(Exercise description)
Your reply should hold the line containing "exact (proj1 (expert_capabilities_round_trip" and every later line of the records, reproduced exactly, and no other lines.

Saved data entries

· · · · ·

Lemma connectToDatabases_keys configs i clock fw :
  NoDup ((Integration.databaseConnections fw).*1
         ++ (Integration.vdc_name <$> configs)) ->
  (Integration.databaseConnections
     (Integration.connectToDatabases configs i clock fw)).*1
  = (Integration.databaseConnections fw).*1
    ++ (Integration.vdc_name <$> configs).
Proof.
  revert i fw. induction configs as [|c rest IH]; intros i fw Hnd.
  - simpl. by rewrite app_nil_r.
  - cbn [Integration.connectToDatabases]. rewrite fmap_cons in *.
    assert (Integration.vdc_name c
              ∉ (Integration.databaseConnections fw).*1) as Hfresh.
    { apply NoDup_app in Hnd as (_ & Hdisj & _). intros Hin.
      apply (Hdisj _ Hin). by left. }
    rewrite IH; simpl; rewrite JsMap_set_keys, decide_False by done.
    + by rewrite <- app_assoc.
    + by rewrite <- app_assoc.
Qed.

Lemma connectToDatabases_connected configs i clock fw :
  Forall (fun kv => Integration.dc_connected kv.2 = true)
    (Integration.databaseConnections fw) ->
  Forall (fun kv => Integration.dc_connected kv.2 = true)
    (Integration.databaseConnections
       (Integration.connectToDatabases configs i clock fw)).
Proof.
  revert i fw. induction configs as [|c rest IH]; intros i fw Hall; [done|].
  simpl. apply IH. simpl.
  by apply (JsMap_set_Forall (fun conn => Integration.dc_connected conn = true)).
Qed.

Lemma connectToDatabases_clients configs i clock fw :
  Integration.expertSystemClients
    (Integration.connectToDatabases configs i clock fw)
  = Integration.expertSystemClients fw.
Proof.
  revert i fw. induction configs as [|c rest IH]; intros i fw; [done|].
  simpl. by rewrite IH.
Qed.

Lemma status_database_names fw :
  Integration.ds_name
    <$> Integration.databases (Integration.getConnectionStatus fw)
  = (Integration.databaseConnections fw).*1.
Proof.
  unfold Integration.getConnectionStatus. simpl.
  rewrite <- list_fmap_compose. apply list_fmap_ext. by intros i [k v] _.
Qed.
End Connections.

(** X14.  A query is served by connection name.  After the configured
    databases have been connected one after the other,
    [executeViewpointQuery database] succeeds (with an empty row set)
    exactly when [database] is the [name] of one of the configurations or
    of a connection made earlier; the database [type] plays no role.
    Otherwise the call does not throw: it returns [success: false] with
    the error [Database connection not found: <database>].  Either way
    the result names the database as its source and reports the
    difference of the two clock readings. *)
Theorem query_succeeds_iff_connected
    (configs : list Integration.ViewpointDatabaseConfig) (i : nat)
    (clock : nat -> Date) (fw : Integration.Framework)
    (database query : string) (startTime endTime : Date) :
  let fw' := Integration.connectToDatabases configs i clock fw in
  let result :=
    Integration.executeViewpointQuery database query startTime endTime fw' in
  (Integration.success result = true
   <-> database ∈ Integration.vdc_name <$> configs
       \/ is_Some (JsMap.get database (Integration.databaseConnections fw)))
  /\ (Integration.success result = true ->
      Integration.result_data result
      = Some (Integration.query_result [] 0 [])
      /\ Integration.error result = None)
  /\ (Integration.success result = false ->
      Integration.result_data result = None
      /\ Integration.error result
         = Some ("Database connection not found: " ++ database)%string)
  /\ Integration.source result = database
  /\ Integration.executionTime result = endTime - startTime.
Proof.
  intros fw' result. subst result.
  rewrite <- (connectToDatabases_get configs i clock fw database).
  fold fw'. unfold Integration.executeViewpointQuery.
  destruct (JsMap.get database (Integration.databaseConnections fw'))
    as [conn|]; simpl.
  - split; [split; [by eexists|done]|]. by repeat split.
  - split; [split; [done|by intros [? ?]]|]. by repeat split.
Qed.

(** With the two sample databases connected, a query by name succeeds
    and a query by type tag does not. *)
Lemma query_succeeds_iff_connected_witness :
  Integration.success
    (Integration.executeViewpointQuery "Viewpoint_GBI" "SELECT 1" 5 9
       (Integration.connectToDatabases
          [Configs.kls_config; Configs.gbi_config] 0 Configs.wall_clock
          Integration.new_framework))
  = true
  /\ Integration.error
       (Integration.executeViewpointQuery "gbi" "SELECT 1" 5 9
          (Integration.connectToDatabases
             [Configs.kls_config; Configs.gbi_config] 0 Configs.wall_clock
             Integration.new_framework))
     = Some "Database connection not found: gbi".
Proof.
  split.
  - apply (proj1 (query_succeeds_iff_connected
                    [Configs.kls_config; Configs.gbi_config] 0
                    Configs.wall_clock Integration.new_framework
                    "Viewpoint_GBI" "SELECT 1" 5 9)).
    left. right. by left.
  - apply (proj1 (proj2 (proj2 (query_succeeds_iff_connected
                    [Configs.kls_config; Configs.gbi_config] 0
                    Configs.wall_clock Integration.new_framework
                    "gbi" "SELECT 1" 5 9)))).
    reflexivity.
Defined.

(** X15.  The connection status lists every connected database once.
    For a framework that connected the configured databases from scratch,
    [getConnectionStatus] reports each configured name exactly once,
    however often it was configured, and no other name; every entry is
    reported as connected; and when the configured names are distinct
    they are listed in the order of the configuration. *)
Theorem connection_status_lists_each_name_once
    (configs : list Integration.ViewpointDatabaseConfig) (i : nat)
    (clock : nat -> Date) :
  let fw :=
    Integration.connectToDatabases configs i clock
      Integration.new_framework in
  let listed := Integration.databases (Integration.getConnectionStatus fw) in
  NoDup (Integration.ds_name <$> listed)
  /\ (forall name,
        name ∈ Integration.ds_name <$> listed
        <-> name ∈ Integration.vdc_name <$> configs)
  /\ Forall (fun d => Integration.ds_connected d = true) listed
  /\ (NoDup (Integration.vdc_name <$> configs) ->
      Integration.ds_name <$> listed = Integration.vdc_name <$> configs).
Proof.
  intros fw listed. subst listed. rewrite status_database_names.
  split; [|split; [|split]].
  - apply connectToDatabases_keys_NoDup. simpl. apply NoDup_nil_2.
  - intros name. rewrite <- JsMap_get_Some. subst fw.
    rewrite connectToDatabases_get. simpl.
    split; [|by left]. by intros [?|[? ?]].
  - unfold Integration.getConnectionStatus. simpl.
    apply Forall_fmap.
    eapply Forall_impl;
      [apply connectToDatabases_connected; by constructor|].
    by intros [k v].
  - intros Hnd. subst fw. by rewrite connectToDatabases_keys.
Qed.

Lemma connection_status_lists_each_name_once_witness :
  NoDup (Integration.vdc_name <$> [Configs.kls_config; Configs.gbi_config])
  /\ Integration.ds_name
       <$> Integration.databases
             (Integration.getConnectionStatus
                (Integration.connectToDatabases
                   [Configs.kls_config; Configs.gbi_config] 0
                   Configs.wall_clock Integration.new_framework))
     = ["Viewpoint_KLS"; "Viewpoint_GBI"].
Proof.
  assert (NoDup (Integration.vdc_name
                   <$> [Configs.kls_config; Configs.gbi_config])) as Hnd.
  { simpl. apply NoDup_cons. split; [|apply NoDup_singleton].
    intros Hin%list_elem_of_singleton. discriminate Hin. }
  split; [exact Hnd|].
  exact (proj2 (proj2 (proj2 (connection_status_lists_each_name_once
                  [Configs.kls_config; Configs.gbi_config] 0
                  Configs.wall_clock))) Hnd).
Defined.

(** ** Expert systems *)

Section Experts.
Implicit Types (fw : Integration.Framework) (clock : nat -> Date).

Lemma find_last_cons {A : Type} (p : A -> bool) (x : A) (l : list A) :
  find_last p (x :: l)
  = match find_last p l with
    | Some y => Some y
    | None => if p x then Some x else None
    end.
Proof.
  unfold find_last. simpl. induction (rev l) as [|y r IH]; simpl; [done|].
  by destruct (p y).
Qed.

Lemma capabilities_after_connect config now fw name :
  Integration.getExpertSystemCapabilities name
    (Integration.connectToExpertSystem config now fw)
  = if String.eqb (Integration.esc_name config) name
    then Integration.returned (Integration.esc_capabilities config)
    else Integration.getExpertSystemCapabilities name fw.
Proof.
  unfold Integration.getExpertSystemCapabilities,
    Integration.connectToExpertSystem. simpl.
  destruct (String.eqb_spec (Integration.esc_name config) name) as [<-|Hne].
  - by rewrite JsMap_get_set_eq.
  - by rewrite JsMap_get_set_ne.
Qed.

Lemma capabilities_after_connectToExpertSystems configs i clock fw name :
  Integration.getExpertSystemCapabilities name
    (Integration.connectToExpertSystems configs i clock fw)
  = match find_last
            (fun c => String.eqb (Integration.esc_name c) name) configs with
    | Some c => Integration.returned (Integration.esc_capabilities c)
    | None => Integration.getExpertSystemCapabilities name fw
    end.
Proof.
  revert i fw. induction configs as [|c rest IH]; intros i fw; [done|].
  cbn [Integration.connectToExpertSystems].
  rewrite IH, find_last_cons, capabilities_after_connect.
  destruct (find_last _ rest); [done|].
  by destruct (String.eqb (Integration.esc_name c) name).
Qed.
End Experts.

(** X16.  Connecting an expert system and asking for its capabilities
    round-trips: after the configured expert systems have been connected
    one after the other, [getExpertSystemCapabilities name] returns the
    capabilities of the last configuration of that name, and behaves as
    before for a name no configuration carries; on a name that was never
    connected it throws [Expert system not connected: <name>].
    [queryExpertSystem] succeeds for exactly the names for which
    capabilities are returned. *)
Theorem expert_capabilities_round_trip
    (configs : list Integration.ExpertSystemConfig) (i : nat)
    (clock : nat -> Date) (fw : Integration.Framework) (name : string) :
  let fw' := Integration.connectToExpertSystems configs i clock fw in
  Integration.getExpertSystemCapabilities name fw'
  = match find_last
            (fun c => String.eqb (Integration.esc_name c) name) configs with
    | Some c => Integration.returned (Integration.esc_capabilities c)
    | None => Integration.getExpertSystemCapabilities name fw
    end
  /\ (forall config now,
        Integration.getExpertSystemCapabilities
          (Integration.esc_name config)
          (Integration.connectToExpertSystem config now fw)
        = Integration.returned (Integration.esc_capabilities config))
  /\ Integration.getExpertSystemCapabilities name Integration.new_framework
     = Integration.thrown ("Expert system not connected: " ++ name)%string
  /\ (forall query startTime endTime,
        Integration.success
          (Integration.queryExpertSystem name query startTime endTime fw')
        = true
        <-> exists capabilities,
              Integration.getExpertSystemCapabilities name fw'
              = Integration.returned capabilities).
Proof.
  intros fw'. split; [apply capabilities_after_connectToExpertSystems|].
  split; [|split; [done|]].
  - intros config now. rewrite capabilities_after_connect.
    by rewrite String.eqb_refl.
  - intros query startTime endTime.
    unfold Integration.queryExpertSystem,
      Integration.getExpertSystemCapabilities.
    destruct (JsMap.get name (Integration.expertSystemClients fw'))
      as [client|]; simpl.
    + split; [by eexists|done].
    + split; [done|by intros [? ?]].
Qed.

Lemma expert_capabilities_round_trip_witness :
  Integration.getExpertSystemCapabilities "Viewpoint SQL Expert"
    (Integration.connectToExpertSystems [Configs.sql_expert] 0
       Configs.wall_clock Integration.new_framework)
  = Integration.returned ["sql-generation"; "schema-analysis"].
Proof.
  exact (proj1 (expert_capabilities_round_trip [Configs.sql_expert] 0
                  Configs.wall_clock Integration.new_framework
                  "Viewpoint SQL Expert")).
Defined.

(** ** Predictive bills and schema analyses *)

Section Bills.
Context (toISOString : Date -> string) (invalid_time_message : string).
Context (E : QueryEngine).

Lemma confidence_of_bounds (m : DistributedMemorySystem) (p : PredictiveModel) :
  p ∈ getPredictiveModel E billing_prediction None m ->
  (accuracy (pm_performance p)
   <= Integration.confidence_of
        (getBestPredictiveModel E billing_prediction m))%Q.
Proof.
  intros Hp.
  destruct (getBestPredictiveModel_is_Some E _ _ _ Hp) as [best Hbest].
  rewrite Hbest. apply getBestPredictiveModel_Some in Hbest as [_ Hmax].
  specialize (Hmax p Hp). unfold Integration.confidence_of.
  destruct (Qeq_bool (accuracy (pm_performance best)) 0) eqn:Hzero; [|done].
  apply Qeq_bool_iff in Hzero.
  eapply Qle_trans; [exact Hmax|]. rewrite Hzero. done.
Qed.
End Bills.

· · · · ·

(Result)
  exact (proj1 (expert_capabilities_round_trip [Configs.sql_expert] 0
                  Configs.wall_clock Integration.new_framework
                  "Viewpoint SQL Expert")).
Defined.

(** ** Predictive bills and schema analyses *)

Section Bills.
Context (toISOString : Date -> string) (invalid_time_message : string).
Context (E : QueryEngine).

Lemma confidence_of_bounds (m : DistributedMemorySystem) (p : PredictiveModel) :
  p ∈ getPredictiveModel E billing_prediction None m ->
  (accuracy (pm_performance p)
   <= Integration.confidence_of
        (getBestPredictiveModel E billing_prediction m))%Q.
Proof.
  intros Hp.
  destruct (getBestPredictiveModel_is_Some E _ _ _ Hp) as [best Hbest].
  rewrite Hbest. apply getBestPredictiveModel_Some in Hbest as [_ Hmax].
  specialize (Hmax p Hp). unfold Integration.confidence_of.
  destruct (Qeq_bool (accuracy (pm_performance best)) 0) eqn:Hzero; [|done].
  apply Qeq_bool_iff in Hzero.
  eapply Qle_trans; [exact Hmax|]. rewrite Hzero. done.
Qed.
End Bills.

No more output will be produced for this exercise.